You may be a redneck if… your lifetime goal is to own a fireworks stand. Jeff Foxworthy
I had the most amazing 4th of July…And, I was SOBER! I do believe it is the first 4th I have celebrated sober in many, many years! We started our day at the park and watched a very cool Veterans ceremony, then it was on to the puppet show. For a small town (pop around 30,000) the puppet show was really good and I was amazed at the quality of the puppets, they were made very much like what you would see on Sesame Street. After that there was a Christian band that did this really cool rendition of the song from Sesame Street. Yes, Sesame Street. After the celebration at the park we went to watch the fireworks on our mountain bikes with four other people that are of a like mind with maintaining their sobriety. We laughed and had so much fun! It is a very cool reminder that, yes indeed, there are things that can be a whole lot of fun without adding alcohol into the mix. I remember every detail of last night and didn’t wake up with a mind bending hangover! YAY! I hope everyone had a fabulous 4th!

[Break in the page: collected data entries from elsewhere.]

(* ===== verification/Scale.v ===== *)
(** Scaling (controlplane/controllers/scale.go): the first machine, one machine
    more, one machine less, the preflight checks before them, and the objects a
    new machine is made of. *)

From S2P Require Import Prelude GoStd Effects ApiTypes Api Ssa Capi ControlPlane Etcd Workload Conditions Remediation.

Definition ErrPreConditionFailed : error := ESentinel "precondition check failed".

(** [json.Marshal] of the server configuration, kept as text in an annotation
    that is only ever copied. *)
Class ServerConfigCodec := {
  json_Marshal_ServerConfig : KThreesServerConfig -> string + error;
}.

(** ** Machines *)

Section Machines.
Context `{ServerConfigCodec}.

(** [ptr.To(int32(d.Seconds()))]: whole seconds, toward zero, at 32 bits. The
    code goes through a floating-point number, which is exact in this for the
    timeouts below fifty days that are in use. *)
Definition seconds32 (d : option Z) : option Z := (fun d => wrap32 (Z.quot d Second)) <$> d.

(** The annotations of a machine that is created, and of one that exists. *)
Definition new_annotations (kcp : KThreesControlPlane) (serverConfig : string) : gmap string string :=
  match gomap_get (KCPAnnotations kcp) RemediationInProgressAnnotation with
  | Some remediationData =>
      <[ RemediationForAnnotation := remediationData ]>
        {[ KThreesServerConfigurationAnnotation := serverConfig ]}
  | None => {[ KThreesServerConfigurationAnnotation := serverConfig ]}
  end.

When the spirits are low, when the day appears dark, when work becomes monotonous, when hope hardly seems worth having, just mount a bicycle and go out for a spin down the road, without thought on anything but the ride you are taking. ~Arthur Conan Doyle
The last two weeks has been such an incredibly fruitful time, but I have hardly taken time out of my work schedule to take care of myself or spend time with other people. Yesterday was a day of work from the time I arose until I finally quit around 11 pm last night. The day had been intensely hot and when I finished up with the last song of the night I decided to go for a little midnight bike ride. Oh it was so cool and refreshing! We went down to the river and rode the green belt. The moon was showing part of it’s pretty face, the air was sweet and refreshing and all the cares of the day dropped away as if they had never been there. I didn’t even mind getting stopped by the bicycle police for not having a headlight on my bike! The joy of a bike ride can be such a release after a day of intense work. If you don’t believe me you should try it sometime.